Shelly Christensen;   MA FAAIDD         Inclusion Innovations Minneapolis, MA               A pioneer in Jewish Inclusion

“I called the Jewish social service agency when my family moved to town to ask about services for my son, who has a disability. I will never forget the response I got when I asked about programs and resources for him., ‘I’m sorry. We don’t have any services for people with disabilities because we don’t have any people with disabilities in our community.’ “

Mother of a Young Adult with a Disability, 2002

Not that long ago this situation was more common than not in many Jewish communities. If that had been me making that phone call, I would have told my husband, with some degree of seriousness, “Honey, we’re moving back to where we came from!”

This mother’s story was not uncommon. I have spoken with so many people with disabilities and parents over the years who share similar stories. With every one, I wondered if this was a manifestation of communal insensitivity. Or was it a hesitancy to acknowledge that the image of perfection was simply a mirage, imagined by an entire community. The result was that nearly 20% of us who live with a disability diagnosis were shut out.

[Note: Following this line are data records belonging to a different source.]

(* ===== verification/QrDrawing.v ===== *)
(** * Drawing a QR code: lemmas

    What the drawing of function patterns, codewords and masks (QrCode.v) does to
    the single modules of a square. *)
From stdpp Require Import base list numbers gmap.
From Stdlib Require Import ZArith Lia.
From S2P Require Import Prelude ReedSolomon QrSegments QrCode.
Local Open Scope Z_scope.

(** ** Squares *)
Definition shape (n : Z) (g : Grid) : Prop :=
  Z.of_nat (length g) = n /\ Forall (λ row, Z.of_nat (length row) = n) g.
Definition inside (n : Z) (c : Z * Z) : Prop := 0 <= c.1 < n /\ 0 <= c.2 < n.
#[export] Instance inside_dec n c : Decision (inside n c).
Proof. unfold inside. apply _. Defined.

Definition get (g : Grid) (c : Z * Z) : bool :=
  default false (row ← g !! Z.to_nat c.2; row !! Z.to_nat c.1).

Lemma shape_row n g y : shape n g -> 0 <= y < n -> exists row,
  g !! Z.to_nat y = Some row /\ Z.of_nat (length row) = n.
Proof.
  intros [Hl Hr] Hy. destruct (lookup_lt_is_Some_2 g (Z.to_nat y)) as [row E]; [lia|].
  exists row. split; [done|]. rewrite list.Forall_lookup in Hr. by eapply Hr.
Qed.

Lemma at_in {A} (v : list A) i a : 0 <= i -> v !! Z.to_nat i = Some a -> at_ v i = Ok a.
Proof. intros Hi E. rewrite <- (Z2Nat.id i) by done. by apply at_lookup. Qed.
Lemma put_at_in {A} (v : list A) i a :
  0 <= i < Z.of_nat (length v) -> put_at v i a = Ok (<[Z.to_nat i := a]> v).
Proof. intros Hi. rewrite <- (Z2Nat.id i) at 1 by lia. apply put_at_insert. lia. Qed.

Lemma grid_at_ok n g x y : shape n g -> inside n (x, y) -> grid_at g x y = Ok (get g (x, y)).
Proof.
  intros Hs [Hx Hy]. cbn in Hx, Hy. destruct (shape_row n g y Hs Hy) as (row & E & Hl).
  destruct (lookup_lt_is_Some_2 row (Z.to_nat x)) as [b Eb]; [lia|].
  unfold grid_at. rewrite (at_in g y row) by (done || lia). cbn [mbind Result_bind].
  rewrite (at_in row x b) by (done || lia). unfold get. cbn [fst snd]. rewrite E.
  cbn [mbind option_bind]. by rewrite Eb.
Qed.

Lemma grid_put_ok n g x y v :
  shape n g -> inside n (x, y) ->
  exists g', grid_put g x y v = Ok g' /\ shape n g' /\
    forall c, inside n c -> get g' c = if decide (c = (x, y)) then v else get g c.
Proof.
  intros Hs [Hx Hy]. cbn in Hx, Hy. destruct (shape_row n g y Hs Hy) as (row & E & Hl).
  exists (<[Z.to_nat y := <[Z.to_nat x := v]> row]> g). split.
  { unfold grid_put. rewrite (at_in g y row) by (done || lia). cbn [mbind Result_bind].
    rewrite put_at_in by lia. cbn [mbind Result_bind]. apply put_at_in. destruct Hs. lia. }
  split.
  { destruct Hs as [Hl' Hr]. split; [by rewrite length_insert|]. apply Forall_insert; [done|].
    by rewrite length_insert. }
  intros [x' y'] [Hx' Hy']. unfold get. cbn [fst snd] in *. destruct Hs as [Hl' Hr].
  destruct (decide (y' = y)) as [->|Hne].
  - rewrite list_lookup_insert_eq by lia. cbn [mbind option_bind]. destruct (decide (x' = x)) as [->|Hne].
    + rewrite list_lookup_insert_eq by lia. by rewrite decide_True.
    + rewrite list_lookup_insert_ne by lia. rewrite decide_False by congruence. by rewrite E.
  - rewrite list_lookup_insert_ne by lia. by rewrite decide_False by congruence.
Qed.

Lemma grid_ext n g g' :
  shape n g -> shape n g' -> (forall c, inside n c -> get g c = get g' c) -> g = g'.
Proof.
  intros Hs Hs' H. apply list_eq_same_length with (length g); [|done|].
  { destruct Hs, Hs'. lia. }
  intros i r r' Hi E E'. destruct Hs as [Hl Hr], Hs' as [Hl' Hr'].
  rewrite list.Forall_lookup in Hr, Hr'. pose proof (Hr _ _ E). pose proof (Hr' _ _ E').
  apply list_eq_same_length with (length r); [lia|done|]. intros j b b' Hj Eb Eb'.
  specialize (H (Z.of_nat j, Z.of_nat i)). unfold get in H. cbn [fst snd] in H.
  rewrite !Nat2Z.id, E, E' in H. cbn [mbind option_bind] in H. rewrite Eb, Eb' in H. cbn in H.
  apply H. split; cbn; lia.
Qed.

Lemma shape_light n : 0 <= n -> shape n (replicate (Z.to_nat n) (replicate (Z.to_nat n) false)).
Proof.
  intros Hn. split; [rewrite length_replicate; lia|]. apply Forall_replicate.
  rewrite length_replicate. lia.
Qed.
Lemma get_light n c : get (replicate n (replicate n false)) c = false.
Proof.
  unfold get. destruct (replicate n (replicate n false) !! Z.to_nat c.2) as [row|] eqn:E; [|done].
  apply lookup_replicate in E as [-> _]. cbn [mbind option_bind].
  destruct (replicate n false !! Z.to_nat c.1) as [b|] eqn:Eb; [|done].
  apply lookup_replicate in Eb as [-> _]. done.
Qed.

(** ** Loops over cells *)
Lemma for_in_concat {A B S} (l : list A) (f : A -> list B) (body : B -> S -> Result S) s :
  for_in l (λ a, for_in (f a) body) s = for_in (List.concat (map f l)) body s.
Proof.
  revert s. induction l as [|a l IH]; intros s; [done|]. cbn [for_in map List.concat].
  rewrite for_in_app. destruct (for_in (f a) body s) as [s'|]; [apply IH|done].
Qed.
Lemma for_in_map {A B S} (f : A -> B) (l : list A) (body : B -> S -> Result S) s :
  for_in (map f l) body s = for_in l (λ a, body (f a)) s.
Proof.
  revert s. induction l as [|a l IH]; intros s; [done|]. cbn [for_in map].
  destruct (body (f a) s) as [s'|]; [apply IH|done].
Qed.
Lemma for_in_ext {A S} (l : list A) (body body' : A -> S -> Result S) s :
  (forall a s, a ∈ l -> body a s = body' a s) -> for_in l body s = for_in l body' s.
Proof.
  revert s. induction l as [|a l IH]; intros s H; [done|]. cbn [for_in].
  rewrite H by (by left). destruct (body' a s) as [s'|]; [|done]. apply IH. intros b t Hb.
  apply H. by right.
Qed.

(** ** Function patterns as lists of modules to draw *)
Definition draw_all (l : list (Z * Z * bool)) (q : QrCode) : Result QrCode :=
  for_in l (λ d, setFunctionModule d.1.1 d.1.2 d.2) q.

(** What the code keeps while it draws. *)
Definition like (ver n : Z) (ecl : Ecc) (q : QrCode) : Prop :=
  version q = ver /\ size q = n /\ errorCorrectionLevel q = ecl.

Lemma setFunctionModule_like ver n ecl x y d q q' :
  like ver n ecl q -> setFunctionModule x y d q = Ok q' -> like ver n ecl q'.
Proof.
  intros Hq. unfold setFunctionModule. intros (m & _ & (f & _ & [= <-])%bind_Ok)%bind_Ok. done.
Qed.
Lemma draw_all_like ver n ecl l q q' :
  like ver n ecl q -> draw_all l q = Ok q' -> like ver n ecl q'.
Proof.
  unfold draw_all. revert q. induction l as [|d l IH]; intros q Hq; cbn [for_in]; [by intros [= <-]|].
  intros (q1 & E & H)%bind_Ok. eapply IH; [|done]. by eapply setFunctionModule_like.
Qed.
Lemma draw_all_app l k q : draw_all (app l k) q = draw_all l q ≫= draw_all k.
Proof. apply for_in_app. Qed.

Section Draws.
Context (ver n : Z) (ecl : Ecc).
Definition draws (m : QrCode -> Result QrCode) (cells : list (Z * Z * bool)) : Prop :=
  forall q, like ver n ecl q -> m q = draw_all cells q.

Lemma draws_one x y d : draws (setFunctionModule x y d) [(x, y, d)].
Proof. intros q _. unfold draw_all. cbn. by destruct (setFunctionModule x y d q). Qed.
Lemma draws_none : draws Ok [].
Proof. by intros q _. Qed.
Lemma draws_bind m k cells cells' :
  draws m cells -> draws k cells' -> draws (λ q, m q ≫= k) (app cells cells').
Proof.
  intros Hm Hk q Hq. rewrite draw_all_app, (Hm q Hq).
  destruct (draw_all cells q) as [q'|e] eqn:E; [|done]. cbn [mbind Result_bind].
  apply Hk. by eapply draw_all_like.
Qed.
Lemma draws_for {A} (l : list A) body cells :
  (forall a, a ∈ l -> draws (body a) (cells a)) ->
  draws (for_in l body) (List.concat (map cells l)).
Proof.
  induction l as [|a l IH]; intros H; [apply draws_none|]. cbn [map List.concat].
  intros q Hq. cbn [for_in]. apply (draws_bind (body a) (for_in l body)); [apply H; by left| |done].
  apply IH. intros b Hb. apply H. by right.
Qed.
Lemma draws_if (b : bool) m cells :
  draws m cells -> draws (λ q, if b then m q else Ok q) (if b then cells else []).
Proof. intros H q Hq. destruct b; [by apply H|done]. Qed.
Lemma draws_ext m m' cells : (forall q, like ver n ecl q -> m q = m' q) -> draws m' cells -> draws m cells.
Proof. intros E H q Hq. rewrite E by done. by apply H. Qed.
End Draws.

The awakening of our communities has been a slow and slogging trek, but it has been steady. More than accepting the existence of people with disabilities, there is a movement to engage them in community life. More than the obligation to accept their presence in our houses of worship and communal institutions, we have the responsibility to adapt existing programs and services to involve people with disabilities and those who love them so they too can be part of the tapestry of community life.

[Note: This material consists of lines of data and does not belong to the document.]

(* ===== verification/QrBlocks.v ===== *)
(** * Error correction blocks of a QR code

    [addEccAndInterleave] (QrCode.v) cuts the data into blocks, appends to each
    of them its error correction and interleaves the blocks; a reader that takes
    the codewords of each block out of the sequence finds the data and a
    codeword of the Reed-Solomon code in every block. *)
From stdpp Require Import base list numbers.
From Stdlib Require Import ZArith Lia.
From S2P Require Import Prelude ReedSolomon QrSegments QrCode QrDrawing QrLayout.
Local Open Scope Z_scope.

(** ** The numbers of the tables *)
Record plan_ok (p : BlockPlan) (n : Z) : Prop := {
  plan_blocks : 1 <= numShortBlocks p <= numBlocks p;
  plan_ecc : 1 <= blockEccLen p;
  plan_short : blockEccLen p < shortBlockLen p <= 254;
  plan_data : n = numBlocks p * (shortBlockLen p - blockEccLen p) + (numBlocks p - numShortBlocks p);
  plan_raw : rawCodewords p = numBlocks p * shortBlockLen p + (numBlocks p - numShortBlocks p)
}.

Definition plan_check (ver : Z) (ecl : Ecc) : bool :=
  match block_plan ver ecl, getNumDataCodewords ver ecl, getNumRawDataModules ver with
  | Ok p, Ok n, Ok raw =>
      (1 <=? numShortBlocks p) && (numShortBlocks p <=? numBlocks p) && (1 <=? blockEccLen p)
        && (blockEccLen p <? shortBlockLen p) && (shortBlockLen p <=? 254)
        && (n =? numBlocks p * (shortBlockLen p - blockEccLen p) + (numBlocks p - numShortBlocks p))
        && (rawCodewords p =? numBlocks p * shortBlockLen p + (numBlocks p - numShortBlocks p))
        && (rawCodewords p =? raw / 8)
  | _, _, _ => false
  end.

Lemma plans_checked : forallb (λ e, forallb (λ v, plan_check v e) (range 1 41)) ecls = true.
Proof. vm_compute. done. Qed.

Lemma plan_facts ver ecl :
  1 <= ver <= 40 ->
  exists p n raw, block_plan ver ecl = Ok p /\ getNumDataCodewords ver ecl = Ok n /\
    getNumRawDataModules ver = Ok raw /\ plan_ok p n /\ rawCodewords p = raw / 8.
Proof.
  intros Hv. pose proof plans_checked as H. rewrite forallb_forall in H.
  specialize (H ecl (in_ecls ecl)). rewrite forallb_forall in H.
  specialize (H ver (proj1 (list_elem_of_In _ _) (proj2 (elem_of_range 1 41 ver) ltac:(lia)))).
  unfold plan_check in H. destruct (block_plan ver ecl) as [p|], (getNumDataCodewords ver ecl) as [n|],
    (getNumRawDataModules ver) as [raw|]; try done.
  breflect. exists p, n, raw. split_and!; try done; by split.
Qed.

(** ** Cutting into blocks *)
Fixpoint chunks (lens : list Z) (data : list Z) : list (list Z) :=
  match lens with
  | [] => []
  | n :: lens => take (Z.to_nat n) data :: chunks lens (drop (Z.to_nat n) data)
  end.
Definition sum (l : list Z) : Z := foldr Z.add 0 l.

Lemma chunks_concat lens data :
  Forall (λ n, 0 <= n) lens -> sum lens = Z.of_nat (length data) -> List.concat (chunks lens data) = data.
Proof.
  intros Hl. revert data. induction Hl as [|n lens Hn Hl IH]; intros data Hs; cbn [chunks List.concat].
  - cbn in Hs. by destruct data.
  - cbn [sum foldr] in Hs. fold (sum lens) in Hs.
    assert (0 <= sum lens) by (clear -Hl; induction Hl; cbn; [lia|]; fold (sum l); lia).
    rewrite IH by (rewrite length_drop; lia). apply take_drop.
Qed.
Lemma chunks_length lens data : length (chunks lens data) = length lens.
Proof. revert data. induction lens as [|n lens IH]; intros data; cbn; [done|]. by rewrite IH. Qed.
Lemma chunks_octets lens data : octets data -> Forall octets (chunks lens data).
Proof.
  revert data. induction lens as [|n lens IH]; intros data Hd; cbn [chunks]; constructor.
  - by apply Forall_take.
  - by apply IH, Forall_drop.
Qed.
Lemma chunk_length lens data j d n :
  Forall (λ n, 0 <= n) lens -> sum lens <= Z.of_nat (length data) ->
  chunks lens data !! j = Some d -> lens !! j = Some n -> Z.of_nat (length d) = n.
Proof.
  intros Hl. revert data j. induction Hl as [|k lens Hk Hl IH]; intros data j Hs Ed En; [done|].
  cbn [sum foldr] in Hs. fold (sum lens) in Hs.
  assert (0 <= sum lens) by (clear -Hl; induction Hl; cbn; [lia|]; fold (sum l); lia).
  destruct j as [|j]; cbn [chunks lookup list_lookup] in *.
  - injection Ed as <-. injection En as <-. rewrite length_take. lia.
  - apply (IH (drop (Z.to_nat k) data) j); [rewrite length_drop; lia|done|done].
Qed.

Definition block_lens (p : BlockPlan) : list Z := map (block_data_len p) (range 0 (numBlocks p)).

Lemma sum_range (k m : nat) (f : Z -> Z) (a : Z) :
  (forall i, 0 <= i < Z.of_nat k -> f i = a) ->
  (forall i, Z.of_nat k <= i < Z.of_nat (k + m) -> f i = a + 1) ->
  sum (map f (range 0 (Z.of_nat (k + m)))) = Z.of_nat (k + m) * a + Z.of_nat m.
Proof.
  intros Hk Hm. unfold range. rewrite Z.sub_0_r, Nat2Z.inj_add, seqZ_app, map_app by lia.
  assert (forall b l, (forall i, i ∈ l -> f i = b) -> sum (map f l) = Z.of_nat (length l) * b) as Hc.
  { intros b l. induction l as [|x l IH]; intros H; [done|]. cbn [map sum foldr length].
    fold (sum (map f l)). rewrite IH by (intros i Hi; apply H; by right). rewrite H by (by left). lia. }
  assert (forall l k, sum (app l k) = sum l + sum k) as Happ.
  { induction l as [|x l IH]; intros k'; [done|]. cbn [app sum foldr]. fold (sum (app l k')). fold (sum l).
    rewrite IH. lia. }
  rewrite Happ, (Hc a), (Hc (a + 1)).
  - rewrite !length_seqZ, !Nat2Z.id. ring.
  - intros i Hi%elem_of_seqZ. apply Hm. lia.
  - intros i Hi%elem_of_seqZ. apply Hk. lia.
Qed.

Lemma block_lens_sum p n : plan_ok p n -> sum (block_lens p) = n.
Proof.
  intros [Hb He Hs Hd Hr]. unfold block_lens.
  pose proof (sum_range (Z.to_nat (numShortBlocks p)) (Z.to_nat (numBlocks p - numShortBlocks p))
    (block_data_len p) (shortBlockLen p - blockEccLen p)) as H.
  replace (Z.of_nat (Z.to_nat (numShortBlocks p) + Z.to_nat (numBlocks p - numShortBlocks p)))
    with (numBlocks p) in H by lia.
  rewrite H; [lia|intros i Hi..]; unfold block_data_len.
  - rewrite (proj2 (Z.ltb_lt _ _)); lia.
  - rewrite (proj2 (Z.ltb_ge _ _)); lia.
Qed.
Lemma block_lens_pos p n : plan_ok p n -> Forall (λ n, 0 <= n) (block_lens p).
Proof.
  intros [Hb He Hs Hd Hr]. apply list.Forall_forall. intros x (i & -> & _)%list_elem_of_fmap.
  unfold block_data_len. case_match; lia.
Qed.

Section Blocks.
Context (p : BlockPlan) (rsDiv : list Z) (ecc : list Z -> list Z).
Hypothesis Hecc : forall d, octets d -> reedSolomonComputeRemainder d rsDiv = Ok (ecc d).

(** A block with the padding of short blocks. *)
Definition padded (i : Z) (d : list Z) : list Z :=
  app (if i <? numShortBlocks p then app d [0] else d) (ecc d).

Lemma make_blocks_ok data :
  octets data ->
  make_blocks p rsDiv data =
  Ok (zip_with padded (range 0 (numBlocks p)) (chunks (block_lens p) data)).
Proof.
  intros Hd. unfold make_blocks, block_lens. generalize (range 0 (numBlocks p)). intros L.
  assert (forall blocks rest, octets rest -> exists rest',
    for_in L (λ i '(blocks, rest),
      let dat := take (Z.to_nat (block_data_len p i)) rest in
      ecc ← reedSolomonComputeRemainder dat rsDiv;
      let dat := if i <? numShortBlocks p then app dat [0] else dat in
      Ok (app blocks [app dat ecc], drop (Z.to_nat (block_data_len p i)) rest)) (blocks, rest)
    = Ok (app blocks (zip_with padded L (chunks (map (block_data_len p) L) rest)), rest')) as H.
  { induction L as [|i L IH]; intros blocks rest Hr; cbn [for_in map chunks zip_with].
    - exists rest. by rewrite app_nil_r.
    - cbv zeta. rewrite Hecc by (by apply Forall_take). cbn [mbind Result_bind].
      destruct (IH (app blocks [padded i (take (Z.to_nat (block_data_len p i)) rest)])
        (drop (Z.to_nat (block_data_len p i)) rest)) as [rest' E]; [by apply Forall_drop|].
      exists rest'. unfold padded at 1 in E. rewrite E. by rewrite <- app_assoc. }
  destruct (H [] data Hd) as [rest' E]. exact (bind_run _ _ _ E).
Qed.
End Blocks.

(** ** Interleaving *)
Definition keeps_codeword (p : BlockPlan) (i j : Z) : bool :=
  negb (i =? shortBlockLen p - blockEccLen p) || (numShortBlocks p <=? j).

(** Place and block of the codewords of the sequence. *)
Definition positions (p : BlockPlan) : list (Z * Z) :=
  List.concat (map (λ i, List.concat (map (λ j, if keeps_codeword p i j then [(i, j)] else [])
    (range 0 (numBlocks p)))) (range 0 (shortBlockLen p + 1))).

(** What a reader does: the codewords of block [j], and the data of all blocks. *)
Definition block_of (p : BlockPlan) (j : Z) (raw : list Z) : list Z :=
  map snd (filter (λ pc, pc.1.2 = j) (combine (positions p) raw)).
Definition read_data (p : BlockPlan) (raw : list Z) : list Z :=
  List.concat (map (λ j, take (Z.to_nat (block_data_len p j)) (block_of p j raw)) (range 0 (numBlocks p))).

Lemma for_in_append {A} (l : list A) (body : A -> list Z -> Result (list Z)) (f : A -> list Z) r0 :
  (forall x r, x ∈ l -> body x r = Ok (app r (f x))) ->
  for_in l body r0 = Ok (app r0 (List.concat (map f l))).
Proof.
  revert r0. induction l as [|x l IH]; intros r0 H; cbn [for_in map List.concat]; [by rewrite app_nil_r|].
  rewrite H by (by left). cbn [mbind Result_bind]. rewrite IH by (intros y r Hy; apply H; by right).
  by rewrite <- app_assoc.
Qed.

Section Interleave.
Context (p : BlockPlan) (blocks : list (list Z)).
Hypothesis Hblocks : Z.of_nat (length blocks) = numBlocks p.
Hypothesis Hlens : Forall (λ b, Z.of_nat (length b) = shortBlockLen p + 1) blocks.
Hypothesis Hpos : 1 <= numBlocks p.

Definition codeword_at (ij : Z * Z) : Z := nth (Z.to_nat ij.1) (nth (Z.to_nat ij.2) blocks []) 0.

In 2002, about the time I spoke with the mom who was looking for services for her son, I was invited by the Toronto Jewish community to speak at the first gathering of Jewish community leaders at Camp Ramah. This three-day retreat, called “Opening the Doors,” signaled a community ready to change hearts and minds toward including people with disabilities.

There was a richness of perspectives among the participants, and we did a lot of hard work during those three days, including examining attitudes toward people with disabilities.

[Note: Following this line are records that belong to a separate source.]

Lemma history_cons size len h i :
  length h = 7%nat -> (i < 6)%nat -> h_ (finderPenaltyAddHistory size len h) (S i) = h_ h i.
Proof.
  intros Hl Hi. unfold finderPenaltyAddHistory, history_at. cbn [nth].
  do 8 (destruct h as [|? h]; try done). do 6 (destruct i as [|i]; [done|]). lia.
Qed.
Lemma history_length size len h : length h = 7%nat -> length (finderPenaltyAddHistory size len h) = 7%nat.
Proof. intros Hl. cbn. rewrite length_take. lia. Qed.
Lemma history_head size len h :
  h_ h 0 <> 0 -> h_ (finderPenaltyAddHistory size len h) 0 = len.
Proof. intros Hh. unfold finderPenaltyAddHistory. unfold history_at at 1. cbn [nth]. by rewrite (proj2 (Z.eqb_neq _ _)). Qed.
Lemma history_head_pos size len h :
  0 <= len -> 0 < size -> 1 <= len \/ h_ h 0 = 0 -> 1 <= h_ (finderPenaltyAddHistory size len h) 0.
Proof.
  intros Hl Hs H. unfold finderPenaltyAddHistory. unfold history_at at 1. cbn [nth].
  destruct (Z.eqb_spec (h_ h 0) 0); lia.
Qed.

(** A count is zero, or at most two with a dark run of three in the middle. *)
Lemma count_patterns size h :
  h_ h 1 <= size * 3 -> 0 <= h_ h 1 ->
  exists c, finderPenaltyCountPatterns size h = Ok c /\ (c = 0 \/ (0 <= c <= 2 /\ 3 <= h_ h 3)).
Proof.
  intros Hs Hn. unfold finderPenaltyCountPatterns. cbv zeta.
  rewrite (proj2 (Z.leb_le (h_ h 1) (size * 3))) by done.
  cbn [asserts ensure mbind Result_bind]. eexists. split; [reflexivity|].
  destruct ((0 <? h_ h 1) && (h_ h 2 =? h_ h 1) && (h_ h 3 =? h_ h 1 * 3)
            && (h_ h 4 =? h_ h 1) && (h_ h 5 =? h_ h 1)) eqn:E; cbn [andb Z.b2z]; [right|by left].
  breflect. split; [|lia]. assert (forall b, 0 <= Z.b2z b <= 1) as Hb by (intros []; cbn; lia).
  match goal with |- _ <= Z.b2z ?a + Z.b2z ?b <= _ => pose proof (Hb a); pose proof (Hb b) end. lia.
Qed.

Lemma line_step_inv n r0 x color s events :
  0 <= x < n -> line_inv n r0 x s events ->
  exists s' events', line_step n color s = Ok s' /\ line_inv n r0 (x + 1) s' events'.
Proof.
  intros Hx [Hr Hh He (runs & pats & Es & Hruns & Hpats) Hd Hl].
  destruct s as [[[rc run] h] res]. cbn [fst snd] in *. unfold line_step.
  destruct (Bool.eqb_spec color rc) as [->|Hne].
  - (* the run goes on *)
    eexists _, events. split; [reflexivity|]. split; cbn [fst snd]; [lia|done|done| | |].
    + exists (if run + 1 =? 5 then runs + 3 else if 5 <? run + 1 then runs + 1 else runs), pats.
      unfold PENALTY_N1. destruct (Z.eqb_spec (run + 1) 5), (Z.ltb_spec 5 (run + 1)),
        (Z.leb_spec 5 run), (Z.leb_spec 5 (run + 1)); split; lia.
    + intros E. specialize (Hd E). lia.
    + intros E. destruct (Hl E) as (H1 & H2 & H3 & H4). do 2 (split; [lia|]). split; [|lia].
      destruct H3 as [H3|H3]; [left; lia|by right].
  - destruct rc; cbn [negb].
    + (* a dark run ends *)
      destruct (Hd eq_refl) as (H1 & H2 & H3 & H4). eexists _, events. split; [reflexivity|].
      destruct color; [done|].
      assert (h_ (finderPenaltyAddHistory n run h) 0 = run) as E0 by (apply history_head; lia).
      split; cbn [fst snd]; [lia|by apply history_length|done| |done|].
      * exists runs, pats. split; [done|]. split; [|done].
        change (5 <=? 1) with false. destruct (5 <=? run); lia.
      * intros _. rewrite E0. rewrite (history_cons n run h 1) by (done || lia). lia.
    + (* a light run ends: patterns are counted *)
      destruct (Hl eq_refl) as (H1 & H2 & H3 & H4).
      set (h' := finderPenaltyAddHistory n run h).
      assert (h_ h' 1 = h_ h 0) as E1 by (apply history_cons; done || lia).
      assert (h_ h' 3 = h_ h 2) as E3 by (apply history_cons; done || lia).
      destruct (count_patterns n h') as (c & Ec & Hc); [rewrite E1; lia|rewrite E1; lia|].
      rewrite Ec. cbn [mbind Result_bind]. destruct color; [|done].
      assert (1 <= h_ h' 0) as E0.
      { apply history_head_pos; [lia|lia|]. destruct (Z.eq_dec (h_ h 0) 0) as [Ez|Ez]; [by right|].
        left. destruct H3 as [[_ H3]| ->]; [done|]. by destruct Ez. }
      eexists _, (if c =? 0 then events else events + 1). split; [reflexivity|].
      split; cbn [fst snd]; [lia|by apply history_length| | | |done].
      * destruct (c =? 0); lia.
      * exists runs, (pats + c). unfold PENALTY_N3 in *. split; [lia|].
        change (5 <=? 1) with false. rewrite E3 in Hc. destruct (5 <=? run), (Z.eqb_spec c 0); lia.
      * intros _. rewrite E1, E3 in *. destruct (Z.eqb_spec c 0); lia.
Qed.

We spent a better part of a morning imagining a place where every person, regardless of ability, feels that they are welcomed and valued. Creating an inclusive community was like doing a puzzle. We thought about what each piece was and who was responsible for each particular piece. The community had just taken that first big step toward inclusion.

Much has changed in Toronto since 2002. The light of inclusion may have flickered from time to time, but now, in 2016, it is burning bright. The puzzle pieces we imagined all those years ago are coming together!

And now there is a place for people with disabilities, those who love them, and organizations who value and support their presence, to access resources that promote inclusion

and participation in all aspects of daily and communal living! Finding all of those resources in one location is a gift to the entire community.

Yes, the entire community!

Twenty percent of us have a disability diagnosis. We have family members, friends, co-workers, teachers, and neighbors. Each one of us in some way either knows someone with a disability or someone who is a family member. And, as I recall the words I heard David Lepofsky, that great disability advocate, say so long ago, “If you are not a person with a disability now, if you live long enough, you will be.”

This website is an important tool to gather information about all of the resources that support people with disabilities in every area of life. It can connect you to myriad organizations that provide services to people with disabilities as well as to the general public. It is a manifestation of the change in attitude and awareness over the last fourteen years.

Yes, the pieces of the puzzle we imagined so long ago have been coming together. Thanks to Susie Sokol for her passion, commitment and leadership over the years, she has added another piece of the inclusion puzzle! Kol HaKavod!